I well remember the frazzled day I told my husband (in a not-so-gentle way), “I AM NOT CUT OUT TO BE A HOMESCHOOL MOM! I just can’t do it!” Looking back those eighteen or so months, I realize I am not the same woman who sobbed those exasperated words to my husband. Granted, I have the same struggles. Wake up to the same challenges every day. But I am not the same. Because of grace.

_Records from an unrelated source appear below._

(** * skill-share-circle: the three edge functions over the relational store

    A shallow embedding of [supabase/functions/send-request],
    [supabase/functions/accept-request] and
    [supabase/functions/complete-session], together with the part of the
    schema of [supabase/migrations] that these handlers read and write.

    Each handler is a straight-line script of PostgREST calls with early
    returns.  It is embedded as a computation in a small monad that threads
    the store and the console and can leave early with an HTTP response. *)

From Stdlib Require Import List String Ascii ZArith Bool Lia.
Import ListNotations.

Local Open Scope string_scope.
Local Open Scope Z_scope.

(** ** Column types *)

(** [UUID] columns hold values, not texts.  A request body names a row by a
    text, which the store reads with [uuid_in]: upper-case digits, braces
    and a different grouping of the digits denote the same value.  What the
    handlers get back from the store is the text [uuid_out] prints, and
    [===] in a handler compares texts. *)
Module Uuid.
Inductive hex :=
| x0 | x1 | x2 | x3 | x4 | x5 | x6 | x7
| x8 | x9 | xa | xb | xc | xd | xe | xf.

(** One byte of the value: two hexadecimal digits. *)
Definition octet : Type := hex * hex.

(** The 16 bytes of a [uuid] value. *)
Inductive t :=
| bytes (b0 b1 b2 b3 b4 b5 b6 b7 b8 b9 b10 b11 b12 b13 b14 b15 : octet).

(** [isxdigit] and the digit's value. *)
Definition digit (c : ascii) : option hex :=
  match c with
  | "0" => Some x0 | "1" => Some x1 | "2" => Some x2 | "3" => Some x3
  | "4" => Some x4 | "5" => Some x5 | "6" => Some x6 | "7" => Some x7
  | "8" => Some x8 | "9" => Some x9
  | "a" | "A" => Some xa | "b" | "B" => Some xb | "c" | "C" => Some xc
  | "d" | "D" => Some xd | "e" | "E" => Some xe | "f" | "F" => Some xf
  | _ => None
  end%char.

Definition char (h : hex) : ascii :=
  match h with
  | x0 => "0" | x1 => "1" | x2 => "2" | x3 => "3"
  | x4 => "4" | x5 => "5" | x6 => "6" | x7 => "7"
  | x8 => "8" | x9 => "9" | xa => "a" | xb => "b"
  | xc => "c" | xd => "d" | xe => "e" | xf => "f"
  end%char.

Definition starts_with (c : ascii) (s : string) : bool :=
  match s with
  | String c' _ => Ascii.eqb c' c
  | EmptyString => false
  end.

Definition tail (s : string) : string :=
  match s with
  | String _ r => r
  | EmptyString => EmptyString
  end.

(** The loop of [string_to_uuid]: [n] bytes are still to be read, the next
    one has index [i]; a hyphen is skipped after a byte of odd index that is
    not the last. *)
Fixpoint read_bytes (n i : nat) (src : string) : option (list octet * string) :=
  match n with
  | O => Some ([], src)
  | S n' =>
      match src with
      | String c1 (String c2 rest) =>
          match digit c1, digit c2 with
          | Some h1, Some h2 =>
              let rest :=
                if starts_with "-" rest && Nat.odd i && (i <? 15)%nat
                then tail rest else rest in
              match read_bytes n' (S i) rest with
              | Some (l, rest) => Some ((h1, h2) :: l, rest)
              | None => None
              end
          | _, _ => None
          end
      | _ => None
      end
  end.

Definition of_list (l : list octet) : option t :=
  match l with
  | [b0; b1; b2; b3; b4; b5; b6; b7; b8; b9; b10; b11; b12; b13; b14; b15] =>
      Some (bytes b0 b1 b2 b3 b4 b5 b6 b7 b8 b9 b10 b11 b12 b13 b14 b15)
  | _ => None
  end.

(** [uuid_in]: the value a text denotes, [None] for "invalid input syntax
    for type uuid".  Digits of either case, hyphens after any group of four
    digits, the whole optionally in braces. *)
Definition uuid_in (source : string) : option t :=
  let braces := starts_with "{" source in
  let src := if braces then tail source else source in
  match read_bytes 16 0 src with
  | Some (l, rest) =>
      let rest :=
        if braces then
          if starts_with "}" rest then Some (tail rest) else None
        else Some rest in
      match rest with
      | Some EmptyString => of_list l
      | _ => None
      end
  | None => None
  end.

Definition two (b : octet) (s : string) : string :=
  String (char (fst b)) (String (char (snd b)) s).

(** [uuid_out]: lower-case digits in groups of 8-4-4-4-12. *)
Definition out (u : t) : string :=
  match u with
  | bytes b0 b1 b2 b3 b4 b5 b6 b7 b8 b9 b10 b11 b12 b13 b14 b15 =>
      let g5 := two b10 (two b11 (two b12 (two b13 (two b14 (two b15
                  EmptyString))))) in
      let g4 := two b8 (two b9 (String "-" g5)) in
      let g3 := two b6 (two b7 (String "-" g4)) in
      let g2 := two b4 (two b5 (String "-" g3)) in
      two b0 (two b1 (two b2 (two b3 (String "-" g2))))
  end.

(** The value of a text that is known to denote one (the nil uuid
    otherwise). *)
Definition of_text (s : string) : t :=
  match uuid_in s with
  | Some u => u
  | None =>
      let z := (x0, x0) in
      bytes z z z z z z z z z z z z z z z z
  end.
End Uuid.

Definition uuid := Uuid.t.

(** A [uuid] read by a handler is its canonical text. *)
Coercion Uuid.out : Uuid.t >-> string.

(** [TIMESTAMPTZ] columns, as the ISO strings the handlers write. *)
Definition timestamptz := string.

(** [NUMERIC(10, 2)] credit amounts, counted in hundredths of a credit.
    The handlers only compare a balance with 0.5 or 1 and add or subtract
    0.5 or 1; on values with two decimals these operations of JavaScript
    numbers, once stored back into the column, agree with integer arithmetic
    on hundredths. *)
Definition numeric := Z.

Definition one_credit : numeric := 100.
Definition half_credit : numeric := 50.

(** ** The schema (migration 20260130175822 and 20260202055408) *)

Module Profile.
(** [public.profiles]; [user_id] is [UNIQUE].  Columns that no handler
    reads or writes (email, bio, avatar_url, ...) are left out. *)
Record t := mk {
  user_id : uuid;
  name : string;
  credits : numeric
}.

Definition set_credits (v : numeric) (p : t) : t :=
  mk (user_id p) (name p) v.
End Profile.

Module LearningRequest.
(** [CHECK (status IN ('pending', 'accepted', 'rejected', 'cancelled'))] *)
Inductive status_t := pending | accepted | rejected | cancelled.

Record t := mk {
  id : uuid;
  learner_id : uuid;
  tutor_id : uuid;
  skill_id : option uuid;
  message : option string;
  proposed_datetime : option timestamptz;
  status : status_t
}.

Definition set_status (s : status_t) (r : t) : t :=
  mk (id r) (learner_id r) (tutor_id r) (skill_id r) (message r)
     (proposed_datetime r) s.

I’ll give you a few good reasons why I’m not “cut out” to be a home school mom:
  • I’m impatient.                                                                                                                                                                              This lack of virtue has been my life-long struggle. I get irritable. Easily. Gentleness does not come naturally or easily for me. I’m task-oriented. High strung. A perfectionist. Interruptions bother me. Chaos distresses me. Need I say more?
  • I’m inconsistent.                                                                                                                                                                      Home school moms are Super Women who know how to train perfect children, maintain a well ordered home, prepare healthy meals,  sew their own clothing. I can’t do all those things all the time. I start… and stop. Learn… and burn (out). I struggle to with stick with basic routines, much less strict regimens. I’d ruin my kids!
  • I don’t have time.                                                                                                                                                               Seriously, what mama does “have time” to home school her children? Who is supposed to clean the house and buy groceries and do laundry and plan menus… while Mama teaches her children? I haven’t even mentioned my role of being a wife, much less the wife of a pastor. I definitely don’t have time. Do you?
  • I don’t have space.                                                                                                                                                                           In my house, I mean. Right now, there are 7 of us living in a 2-bedroom house. Where would I put all those books and supplies and materials- piled on the dining room table? We’d be in each other’s hair all day. It just isn’t reasonable. I need my space.
The odds are against me: temperament, schedules, circumstances. It just wouldn’t work! But it does work. And I am. Not because I’m necessarily “good” at it, or because it comes easily for me, or because everything always just falls into place for our family.

Homeschooling “works” for our family because we make it work.  It is a priority.  A calling.  Even a conviction. Because of our commitment to home school, there are many other things we aren’t involved in, don’t spend our money on, don’t invest our time into.  Not because some of these “other things” are bad, but because they would rob us of these precious years to nurture and train our children

I can only home school my children once in my lifetime and theirs.  Now is that time.  It is up to me, and to my husband, to make these days count.  For eternity. This is why I choose to get up every morning, sit down at our dining room table, and teach my children in the best way I know how. 

Honestly, I don’t love it every day.  But every day I am learning, growing, and increasingly grateful to be a home school mom.  Even though I’m not really “cut out” for it.